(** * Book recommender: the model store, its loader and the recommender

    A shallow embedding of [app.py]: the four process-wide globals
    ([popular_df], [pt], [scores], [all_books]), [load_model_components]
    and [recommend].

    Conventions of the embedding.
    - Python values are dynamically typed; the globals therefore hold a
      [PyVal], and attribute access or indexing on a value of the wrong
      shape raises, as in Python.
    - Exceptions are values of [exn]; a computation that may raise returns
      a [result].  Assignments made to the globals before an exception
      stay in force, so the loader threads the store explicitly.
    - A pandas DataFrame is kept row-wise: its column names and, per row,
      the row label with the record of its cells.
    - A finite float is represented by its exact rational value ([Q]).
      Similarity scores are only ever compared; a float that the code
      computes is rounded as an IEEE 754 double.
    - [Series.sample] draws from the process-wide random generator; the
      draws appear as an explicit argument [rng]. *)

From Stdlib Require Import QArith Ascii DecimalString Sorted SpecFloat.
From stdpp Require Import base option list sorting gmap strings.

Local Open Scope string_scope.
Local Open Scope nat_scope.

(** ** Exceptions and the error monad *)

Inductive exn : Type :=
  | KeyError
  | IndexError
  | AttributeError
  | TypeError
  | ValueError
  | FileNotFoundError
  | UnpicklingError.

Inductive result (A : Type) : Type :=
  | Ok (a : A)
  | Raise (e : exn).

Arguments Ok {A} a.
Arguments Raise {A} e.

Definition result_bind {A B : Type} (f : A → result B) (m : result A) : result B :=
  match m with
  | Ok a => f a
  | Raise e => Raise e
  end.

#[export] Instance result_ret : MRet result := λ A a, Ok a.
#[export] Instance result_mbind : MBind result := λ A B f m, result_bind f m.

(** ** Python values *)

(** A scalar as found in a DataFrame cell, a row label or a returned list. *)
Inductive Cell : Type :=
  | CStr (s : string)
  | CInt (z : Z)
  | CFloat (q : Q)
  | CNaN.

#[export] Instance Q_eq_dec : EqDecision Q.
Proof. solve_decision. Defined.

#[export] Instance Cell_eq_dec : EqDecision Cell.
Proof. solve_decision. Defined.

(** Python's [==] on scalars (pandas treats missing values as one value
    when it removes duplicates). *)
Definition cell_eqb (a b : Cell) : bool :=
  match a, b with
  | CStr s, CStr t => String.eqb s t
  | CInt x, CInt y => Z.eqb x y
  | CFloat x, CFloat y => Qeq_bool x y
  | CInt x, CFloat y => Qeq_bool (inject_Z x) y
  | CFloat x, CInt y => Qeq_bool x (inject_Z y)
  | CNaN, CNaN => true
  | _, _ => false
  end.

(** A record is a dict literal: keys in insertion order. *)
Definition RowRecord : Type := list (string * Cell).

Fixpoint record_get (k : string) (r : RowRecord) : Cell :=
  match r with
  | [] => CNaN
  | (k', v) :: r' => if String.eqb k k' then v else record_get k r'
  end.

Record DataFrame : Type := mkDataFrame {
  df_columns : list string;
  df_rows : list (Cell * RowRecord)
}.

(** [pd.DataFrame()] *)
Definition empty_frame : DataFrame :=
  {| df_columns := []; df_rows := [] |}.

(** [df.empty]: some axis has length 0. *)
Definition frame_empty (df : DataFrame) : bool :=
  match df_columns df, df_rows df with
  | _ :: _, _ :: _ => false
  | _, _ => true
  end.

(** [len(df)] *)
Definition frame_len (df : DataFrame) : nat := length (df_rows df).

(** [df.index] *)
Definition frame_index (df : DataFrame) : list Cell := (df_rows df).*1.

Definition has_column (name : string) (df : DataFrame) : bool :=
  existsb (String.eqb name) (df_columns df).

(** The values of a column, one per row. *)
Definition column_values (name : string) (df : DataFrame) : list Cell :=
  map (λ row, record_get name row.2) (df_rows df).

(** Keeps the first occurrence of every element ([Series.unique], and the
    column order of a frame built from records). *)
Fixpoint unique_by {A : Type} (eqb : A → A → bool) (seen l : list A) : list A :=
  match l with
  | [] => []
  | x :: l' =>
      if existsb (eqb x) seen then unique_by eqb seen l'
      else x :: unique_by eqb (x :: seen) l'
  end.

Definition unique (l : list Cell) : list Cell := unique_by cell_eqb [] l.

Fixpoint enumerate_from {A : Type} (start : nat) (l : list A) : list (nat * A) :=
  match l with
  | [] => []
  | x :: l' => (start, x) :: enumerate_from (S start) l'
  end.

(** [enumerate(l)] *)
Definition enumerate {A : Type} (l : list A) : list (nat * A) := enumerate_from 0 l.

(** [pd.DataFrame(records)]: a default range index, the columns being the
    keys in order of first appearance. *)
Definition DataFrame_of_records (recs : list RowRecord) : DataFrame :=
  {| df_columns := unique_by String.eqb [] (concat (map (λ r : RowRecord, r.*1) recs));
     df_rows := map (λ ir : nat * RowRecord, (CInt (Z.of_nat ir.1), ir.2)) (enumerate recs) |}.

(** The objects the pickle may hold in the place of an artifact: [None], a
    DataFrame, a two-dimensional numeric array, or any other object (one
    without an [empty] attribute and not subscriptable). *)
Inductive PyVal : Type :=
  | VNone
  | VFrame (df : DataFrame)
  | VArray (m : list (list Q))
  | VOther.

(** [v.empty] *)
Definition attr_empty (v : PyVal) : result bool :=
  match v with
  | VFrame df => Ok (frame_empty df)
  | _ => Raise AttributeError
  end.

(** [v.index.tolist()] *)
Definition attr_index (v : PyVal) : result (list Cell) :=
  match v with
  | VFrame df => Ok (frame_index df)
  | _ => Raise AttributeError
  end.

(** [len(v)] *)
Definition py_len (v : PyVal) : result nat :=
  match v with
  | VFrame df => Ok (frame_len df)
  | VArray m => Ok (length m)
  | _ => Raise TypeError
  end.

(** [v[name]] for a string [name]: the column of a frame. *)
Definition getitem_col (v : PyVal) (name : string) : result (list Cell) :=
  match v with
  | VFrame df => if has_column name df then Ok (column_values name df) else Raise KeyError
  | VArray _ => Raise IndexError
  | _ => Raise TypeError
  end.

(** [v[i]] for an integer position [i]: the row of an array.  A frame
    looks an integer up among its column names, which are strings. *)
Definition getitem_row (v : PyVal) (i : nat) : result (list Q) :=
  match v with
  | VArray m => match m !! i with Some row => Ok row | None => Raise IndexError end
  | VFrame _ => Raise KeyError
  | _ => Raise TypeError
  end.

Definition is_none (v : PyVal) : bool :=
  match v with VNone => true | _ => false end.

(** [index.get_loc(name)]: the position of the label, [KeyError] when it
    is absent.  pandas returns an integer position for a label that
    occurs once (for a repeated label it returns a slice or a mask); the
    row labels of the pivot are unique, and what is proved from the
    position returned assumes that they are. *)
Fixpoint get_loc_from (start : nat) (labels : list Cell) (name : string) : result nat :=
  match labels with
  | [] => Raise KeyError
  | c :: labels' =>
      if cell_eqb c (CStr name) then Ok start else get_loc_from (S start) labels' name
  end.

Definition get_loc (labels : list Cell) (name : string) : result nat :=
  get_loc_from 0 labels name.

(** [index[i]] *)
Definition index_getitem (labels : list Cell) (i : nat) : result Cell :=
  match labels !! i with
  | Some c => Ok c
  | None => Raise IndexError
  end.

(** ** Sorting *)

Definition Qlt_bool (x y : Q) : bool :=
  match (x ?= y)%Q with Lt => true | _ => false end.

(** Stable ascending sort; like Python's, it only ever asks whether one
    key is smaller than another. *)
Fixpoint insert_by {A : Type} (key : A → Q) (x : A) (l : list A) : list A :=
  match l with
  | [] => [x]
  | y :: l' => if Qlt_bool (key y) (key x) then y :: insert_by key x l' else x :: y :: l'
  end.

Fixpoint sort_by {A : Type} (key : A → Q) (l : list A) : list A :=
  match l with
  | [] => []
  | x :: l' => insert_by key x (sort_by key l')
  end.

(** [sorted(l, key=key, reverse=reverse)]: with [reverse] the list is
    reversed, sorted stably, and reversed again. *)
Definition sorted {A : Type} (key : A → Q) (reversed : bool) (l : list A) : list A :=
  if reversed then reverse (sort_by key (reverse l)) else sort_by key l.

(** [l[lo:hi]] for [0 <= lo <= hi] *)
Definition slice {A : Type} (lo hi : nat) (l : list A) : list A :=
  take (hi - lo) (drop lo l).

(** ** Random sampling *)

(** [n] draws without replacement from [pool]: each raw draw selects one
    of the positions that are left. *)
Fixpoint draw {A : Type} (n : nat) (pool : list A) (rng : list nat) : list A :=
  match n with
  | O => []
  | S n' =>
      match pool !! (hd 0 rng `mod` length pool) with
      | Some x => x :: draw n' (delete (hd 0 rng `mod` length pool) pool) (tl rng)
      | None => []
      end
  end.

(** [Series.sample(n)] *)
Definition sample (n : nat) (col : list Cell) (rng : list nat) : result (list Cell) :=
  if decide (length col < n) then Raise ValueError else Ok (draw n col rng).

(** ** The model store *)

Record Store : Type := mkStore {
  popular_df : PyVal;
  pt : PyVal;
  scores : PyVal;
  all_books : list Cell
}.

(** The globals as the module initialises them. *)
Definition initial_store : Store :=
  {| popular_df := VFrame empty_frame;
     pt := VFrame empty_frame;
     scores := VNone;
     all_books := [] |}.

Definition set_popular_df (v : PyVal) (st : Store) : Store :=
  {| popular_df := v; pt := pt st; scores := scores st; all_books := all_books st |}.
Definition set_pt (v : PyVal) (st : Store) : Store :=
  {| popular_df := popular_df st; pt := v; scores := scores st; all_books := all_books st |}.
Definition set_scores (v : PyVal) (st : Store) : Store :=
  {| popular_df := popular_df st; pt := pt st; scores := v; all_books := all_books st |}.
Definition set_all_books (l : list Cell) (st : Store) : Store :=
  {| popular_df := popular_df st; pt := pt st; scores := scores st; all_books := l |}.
* * *
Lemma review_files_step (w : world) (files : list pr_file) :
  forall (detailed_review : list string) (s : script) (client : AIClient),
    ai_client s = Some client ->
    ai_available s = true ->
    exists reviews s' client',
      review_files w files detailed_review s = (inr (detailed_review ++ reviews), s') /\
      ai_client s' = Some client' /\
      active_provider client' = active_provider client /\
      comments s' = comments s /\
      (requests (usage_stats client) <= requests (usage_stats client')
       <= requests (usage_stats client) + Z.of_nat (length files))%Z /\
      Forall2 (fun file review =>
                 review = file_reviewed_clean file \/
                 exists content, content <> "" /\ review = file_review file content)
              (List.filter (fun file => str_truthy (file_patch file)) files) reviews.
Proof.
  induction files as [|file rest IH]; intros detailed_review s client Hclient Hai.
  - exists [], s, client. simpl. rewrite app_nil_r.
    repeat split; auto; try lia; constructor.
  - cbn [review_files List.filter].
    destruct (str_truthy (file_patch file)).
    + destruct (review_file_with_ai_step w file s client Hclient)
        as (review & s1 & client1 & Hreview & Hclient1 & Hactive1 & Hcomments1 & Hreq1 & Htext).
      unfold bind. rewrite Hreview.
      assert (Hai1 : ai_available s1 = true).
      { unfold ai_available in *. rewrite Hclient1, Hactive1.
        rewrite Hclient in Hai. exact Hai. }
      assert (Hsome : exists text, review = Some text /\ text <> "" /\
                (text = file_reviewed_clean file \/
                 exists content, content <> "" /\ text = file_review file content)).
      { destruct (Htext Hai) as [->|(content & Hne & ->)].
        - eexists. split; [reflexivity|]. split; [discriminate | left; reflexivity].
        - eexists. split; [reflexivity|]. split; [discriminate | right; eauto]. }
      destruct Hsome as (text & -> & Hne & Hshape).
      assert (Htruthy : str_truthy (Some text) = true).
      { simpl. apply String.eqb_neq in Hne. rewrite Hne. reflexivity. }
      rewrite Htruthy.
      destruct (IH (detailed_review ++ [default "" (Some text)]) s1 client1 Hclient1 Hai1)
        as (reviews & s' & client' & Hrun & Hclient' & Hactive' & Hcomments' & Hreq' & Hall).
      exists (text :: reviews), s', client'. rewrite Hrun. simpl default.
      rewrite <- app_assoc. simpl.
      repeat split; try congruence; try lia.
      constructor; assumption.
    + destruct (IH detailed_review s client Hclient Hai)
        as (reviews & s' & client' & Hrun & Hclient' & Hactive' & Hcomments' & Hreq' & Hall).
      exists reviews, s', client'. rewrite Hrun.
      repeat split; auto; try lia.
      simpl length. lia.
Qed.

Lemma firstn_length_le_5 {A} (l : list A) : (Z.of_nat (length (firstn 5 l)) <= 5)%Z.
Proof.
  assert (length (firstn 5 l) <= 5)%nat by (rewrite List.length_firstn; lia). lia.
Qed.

About this task: Working from the data above, extract solely the lines from the one containing "(** ** The model store *)" through the one containing "Definition set_popular_df (v", exactly as they appear, both included.

Response:
(** ** The model store *)

Record Store : Type := mkStore {
  popular_df : PyVal;
  pt : PyVal;
  scores : PyVal;
  all_books : list Cell
}.

(** The globals as the module initialises them. *)
Definition initial_store : Store :=
  {| popular_df := VFrame empty_frame;
     pt := VFrame empty_frame;
     scores := VNone;
     all_books := [] |}.

Definition set_popular_df (v : PyVal) (st : Store) : Store :=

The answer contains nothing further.